(Supplied data)

(** * Keyword extraction and tag refinement of the Obsidian tag generator

    A shallow embedding of [keyword-extractor.ts] and [ai-service.ts].

    JavaScript strings are sequences of UTF-16 code units; they are modelled
    as lists of code units ([N]).  Every character the source names (Hangul
    syllables U+AC00..U+D7A3, the marker U+321C, ASCII) lies in the Basic
    Multilingual Plane, so [length] is the source's [.length].

    Regular expressions are embedded as syntax trees and run by a
    backtracking matcher that lists the candidate ends of a match in the
    priority order of ECMAScript (first alternative first, greedy
    quantifiers): the head of the list is the match the engine reports. *)

From Stdlib Require Import Ascii String.
From Stdlib Require Import List Arith NArith ZArith Bool Lia.
From Stdlib Require Import Permutation.
Import ListNotations.

Set Implicit Arguments.

(* ================================================================= *)
(** ** Strings *)

Module Str.

(** A code unit and a string. *)
Definition char := N.
Definition str := list char.

Definition eqb (a b : str) : bool :=
  if list_eq_dec N.eq_dec a b then true else false.

(** [Set.prototype.has] on a set of strings. *)
Definition has (set : list str) (x : str) : bool := existsb (eqb x) set.

(** Source literals are written in UTF-8; [utf16] decodes them to code
    units (a four-byte sequence gives a surrogate pair). *)
Fixpoint utf16 (bytes : list N) : str :=
  match bytes with
  | [] => []
  | b0 :: t0 =>
    if (b0 <? 128)%N then b0 :: utf16 t0
    else if (b0 <? 224)%N then
      match t0 with
      | b1 :: t1 => ((b0 mod 32) * 64 + b1 mod 64)%N :: utf16 t1
      | [] => []
      end
    else if (b0 <? 240)%N then
      match t0 with
      | b1 :: b2 :: t2 =>
        ((b0 mod 16) * 4096 + (b1 mod 64) * 64 + b2 mod 64)%N :: utf16 t2
      | _ => []
      end
    else
      match t0 with
      | b1 :: b2 :: b3 :: t3 =>
        let cp := ((b0 mod 8) * 262144 + (b1 mod 64) * 4096
                   + (b2 mod 64) * 64 + b3 mod 64 - 65536)%N in
        (55296 + cp / 1024)%N :: (56320 + cp mod 1024)%N :: utf16 t3
      | _ => []
      end
  end.

Definition u (s : string) : str :=
  utf16 (map N_of_ascii (list_ascii_of_string s)).

(** Character classes: a union of inclusive code-unit ranges, or its
    complement. *)
Inductive cclass :=
| Ranges (l : list (N * N))
| NotRanges (l : list (N * N)).

Definition in_ranges (l : list (N * N)) (c : char) : bool :=
  existsb (fun r => (fst r <=? c)%N && (c <=? snd r)%N) l.

Arguments in_ranges : simpl never.

Definition in_class (C : cclass) (c : char) : bool :=
  match C with
  | Ranges l => in_ranges l c
  | NotRanges l => negb (in_ranges l c)
  end.

(** [A-Z], [a-z], [0-9], [가-힣] and the classes built from them. *)
Definition upper : list (N * N) := [(65, 90)]%N.
Definition lower : list (N * N) := [(97, 122)]%N.
Definition digit : list (N * N) := [(48, 57)]%N.
Definition hangul : list (N * N) := [(44032, 55203)]%N.
Definition letter : list (N * N) := lower ++ upper.
(** [\w] without the [i] and [u] flags: [A-Za-z0-9_]. *)
Definition word : list (N * N) := upper ++ lower ++ digit ++ [(95, 95)]%N.
(** [\s], which is also what [trim] removes: WhiteSpace and
    LineTerminator of ECMAScript. *)
Definition space : list (N * N) :=
  [(9, 13); (32, 32); (160, 160); (5760, 5760); (8192, 8202);
   (8232, 8233); (8239, 8239); (8287, 8287); (12288, 12288);
   (65279, 65279)]%N.

Definition is_hangul (c : char) : Prop := in_ranges hangul c = true.
Definition is_upper (c : char) : Prop := in_ranges upper c = true.
Definition not_space (c : char) : Prop := in_ranges space c = false.
Definition not_digit (c : char) : Prop := in_ranges digit c = false.

(** [String.prototype.trim]. *)
Fixpoint trimStart (s : str) : str :=
  match s with
  | c :: t => if in_ranges space c then trimStart t else s
  | [] => []
  end.

Definition trimEnd (s : str) : str := rev (trimStart (rev s)).

Definition trim (s : str) : str := trimEnd (trimStart s).

(** A string that does not begin with white space. *)
Definition clean_head (s : str) : Prop :=
  match s with
  | c :: _ => in_ranges space c = false
  | [] => True
  end.

(** [String.prototype.toLowerCase] on the letters [A-Z]; other code units
    are left as they are.  It is only applied to matches of the Latin
    pattern, which hold ASCII letters only. *)
Definition toLowerCase (s : str) : str :=
  map (fun c => if in_ranges upper c then (c + 32)%N else c) s.

(** [s.substring(b, e)] for [b <= e]. *)
Definition substring (s : str) (b e : nat) : str := firstn (e - b) (skipn b s).

(** Where [x] first occurs in [l] ([length l] when it does not). *)
Fixpoint index_of (x : str) (l : list str) : nat :=
  match l with
  | [] => 0
  | y :: t => if eqb x y then 0 else S (index_of x t)
  end.

(** [Array.prototype.join]. *)
Fixpoint join (sep : str) (l : list str) : str :=
  match l with
  | [] => []
  | [x] => x
  | x :: t => x ++ sep ++ join sep t
  end.

(** [String.prototype.startsWith]. *)
Fixpoint startsWith (s p : str) : bool :=
  match p, s with
  | [], _ => true
  | c :: p', d :: s' => N.eqb c d && startsWith s' p'
  | _ :: _, [] => false
  end.

End Str.

Import Str.

(* ================================================================= *)
(** ** Regular expressions *)

Module Regex.

Inductive regex :=
| Empty                                   (* the empty pattern *)
| Chr (C : cclass)                        (* one code unit of a class *)
| Seq (r1 r2 : regex)                     (* r1r2 *)
| Alt (r1 r2 : regex)                     (* r1|r2 *)
| Rep (lo : nat) (hi : option nat) (r : regex)  (* greedy r{lo,hi} *)
| Group (r : regex)                       (* the capturing group *)
| WordB                                   (* \b *)
| Eos.                                    (* $ *)

(** Derived forms. *)
Definition one (c : char) : regex := Chr (Ranges [(c, c)]).
Definition lit (s : str) : regex := fold_right (fun c r => Seq (one c) r) Empty s.
Fixpoint alts (l : list regex) : regex :=
  match l with
  | [] => Empty
  | [r] => r
  | r :: t => Alt r (alts t)
  end.
Definition star := Rep 0 None.
Definition plus := Rep 1 None.
Definition opt := Rep 0 (Some 1).
Definition atLeast (n : nat) := Rep n None.
Definition exactly (n : nat) := Rep n (Some n).
Definition between (n m : nat) := Rep n (Some m).
Fixpoint seqs (l : list regex) : regex :=
  match l with
  | [] => Empty
  | [r] => r
  | r :: t => Seq r (seqs t)
  end.

(** A matcher state: the position reached and the span of the capturing
    group, if it has taken part in the match. *)
Definition state := (nat * option (nat * nat))%type.

Definition is_word (s : str) (i : nat) : bool :=
  match nth_error s i with
  | Some c => in_ranges word c
  | None => false
  end.

(** [\b] holds between a word character and a non-word character (the
    outside of the input is not a word character). *)
Definition word_boundary (s : str) (i : nat) : bool :=
  xorb (match i with 0 => false | S j => is_word s j end) (is_word s i).

(** The greedy quantifier, over the matcher [m] of its body: more
    iterations are tried before stopping.  An iteration has to consume
    input, which every quantified body of the source does ([progress]
    below), so [room], one more than the input left, is never exhausted. *)
Fixpoint repeat_ends (m : state -> list state) (room : nat)
    (lo : nat) (hi : option nat) (st : state) : list state :=
  match room with
  | 0 => []
  | S room' =>
    (match hi with
     | Some 0 => []
     | _ =>
       flat_map (fun st' =>
                   if fst st <? fst st'
                   then repeat_ends m room' (pred lo) (option_map pred hi) st'
                   else [])
                (m st)
     end)
    ++ (if lo =? 0 then [st] else [])
  end.

(** All ends of a match of [r] in [s] from the state [st], in the order
    in which backtracking reaches them. *)
Fixpoint ends (s : str) (r : regex) (st : state) : list state :=
  match r with
  | Empty => [st]
  | Chr C =>
    match nth_error s (fst st) with
    | Some c => if in_class C c then [(S (fst st), snd st)] else []
    | None => []
    end
  | Seq r1 r2 => flat_map (ends s r2) (ends s r1 st)
  | Alt r1 r2 => ends s r1 st ++ ends s r2 st
  | Rep lo hi r1 =>
    repeat_ends (ends s r1) (S (length s - fst st)) lo hi st
  | Group r1 =>
    map (fun st' => (fst st', Some (fst st, fst st'))) (ends s r1 st)
  | WordB => if word_boundary s (fst st) then [st] else []
  | Eos => if fst st =? length s then [st] else []
  end.

(** A match: where it begins, where it ends, and the capture. *)
Record found := { m_begin : nat; m_end : nat; m_group : option (nat * nat) }.

(** The first match that begins at [i] or later: [n] start positions are
    tried, left to right. *)
Fixpoint exec_from (s : str) (r : regex) (n : nat) (i : nat) : option found :=
  match n with
  | 0 => None
  | S n' =>
    match ends s r (i, None) with
    | st :: _ => Some {| m_begin := i; m_end := fst st; m_group := snd st |}
    | [] => exec_from s r n' (S i)
    end
  end.

(** [RegExp.prototype.exec] with [lastIndex = i]. *)
Definition exec (s : str) (r : regex) (i : nat) : option found :=
  exec_from s r (S (length s) - i) i.

(** The successive matches of a global pattern, as [String.prototype.match]
    and a loop on [exec] enumerate them: the search resumes where the
    previous match ended (one further after an empty match).  Each round
    advances, so [S (length s)] rounds reach the end of the input. *)
Fixpoint matches_from (s : str) (r : regex) (rounds : nat) (i : nat) : list found :=
  match rounds with
  | 0 => []
  | S rounds' =>
    match exec s r i with
    | None => []
    | Some f =>
      f :: matches_from s r rounds'
             (if m_begin f <? m_end f then m_end f else S (m_end f))
    end
  end.

Definition matches (s : str) (r : regex) : list found :=
  matches_from s r (S (length s)) 0.

Definition matched (s : str) (f : found) : str :=
  substring s (m_begin f) (m_end f).

(** [s.match(r) || []] for a global [r]. *)
Definition matchAll (s : str) (r : regex) : list str :=
  map (matched s) (matches s r).

(** [match[1]] of each round of [while ((match = r.exec(s)) !== null)];
    the empty list stands for an unset capture, which no round of the
    source's pattern can leave. *)
Definition captures (s : str) (r : regex) : list str :=
  map (fun f => match m_group f with
                | Some (b, e) => substring s b e
                | None => []
                end) (matches s r).

(** [s.replace(r, '')] for a pattern without the [g] flag: the first match
    is removed. *)
Definition replace_first (s : str) (r : regex) : str :=
  match exec s r 0 with
  | Some f => firstn (m_begin f) s ++ skipn (m_end f) s
  | None => s
  end.

(** [s.replace(r, '')] for a global pattern: every match is removed. *)
Fixpoint remove_spans (s : str) (pos : nat) (l : list found) : str :=
  match l with
  | [] => skipn pos s
  | f :: t => substring s pos (m_begin f) ++ remove_spans s (m_end f) t
  end.

Definition replace_all (s : str) (r : regex) : str :=
  remove_spans s 0 (matches s r).

(** The least number of code units a match of [r] consumes. *)
Fixpoint min_len (r : regex) : nat :=
  match r with
  | Empty | WordB | Eos => 0
  | Chr _ => 1
  | Seq r1 r2 => min_len r1 + min_len r2
  | Alt r1 r2 => Nat.min (min_len r1) (min_len r2)
  | Rep lo _ r1 => lo * min_len r1
  | Group r1 => min_len r1
  end.

(** Every quantified body consumes input. *)
Fixpoint progress (r : regex) : bool :=
  match r with
  | Empty | WordB | Eos | Chr _ => true
  | Seq r1 r2 | Alt r1 r2 => progress r1 && progress r2
  | Rep _ _ r1 => (0 <? min_len r1) && progress r1
  | Group r1 => progress r1
  end.

(** The words a match of [r] can consume, read off the syntax (the
    assertions and the upper bounds of quantifiers are left out). *)
Fixpoint shape (r : regex) (w : str) : Prop :=
  match r with
  | Empty | WordB | Eos => w = []
  | Chr C => exists c, w = [c] /\ in_class C c = true
  | Seq r1 r2 => exists w1 w2, w = w1 ++ w2 /\ shape r1 w1 /\ shape r2 w2
  | Alt r1 r2 => shape r1 w \/ shape r2 w
  | Rep lo _ r1 =>
    exists ws, w = concat ws /\ Forall (shape r1) ws /\ lo <= length ws
  | Group r1 => shape r1 w
  end.

(** Every class of [r] lies within [P]; the classes a word of [r] can
    begin with, or end with, lie within [P]. *)
Fixpoint every (P : char -> Prop) (r : regex) : Prop :=
  match r with
  | Empty | WordB | Eos => True
  | Chr C => forall c, in_class C c = true -> P c
  | Seq r1 r2 | Alt r1 r2 => every P r1 /\ every P r2
  | Rep _ _ r1 | Group r1 => every P r1
  end.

(End Supplied data)

(Task details)
From the records above, extract exactly and only the lines that begin at the line with "match nth_error s i with" and stop after the line with "Definition word_boundary (s".

(The completed task)
  match nth_error s i with
  | Some c => in_ranges word c
  | None => false
  end.

(** [\b] holds between a word character and a non-word character (the
    outside of the input is not a word character). *)
Definition word_boundary (s : str) (i : nat) : bool :=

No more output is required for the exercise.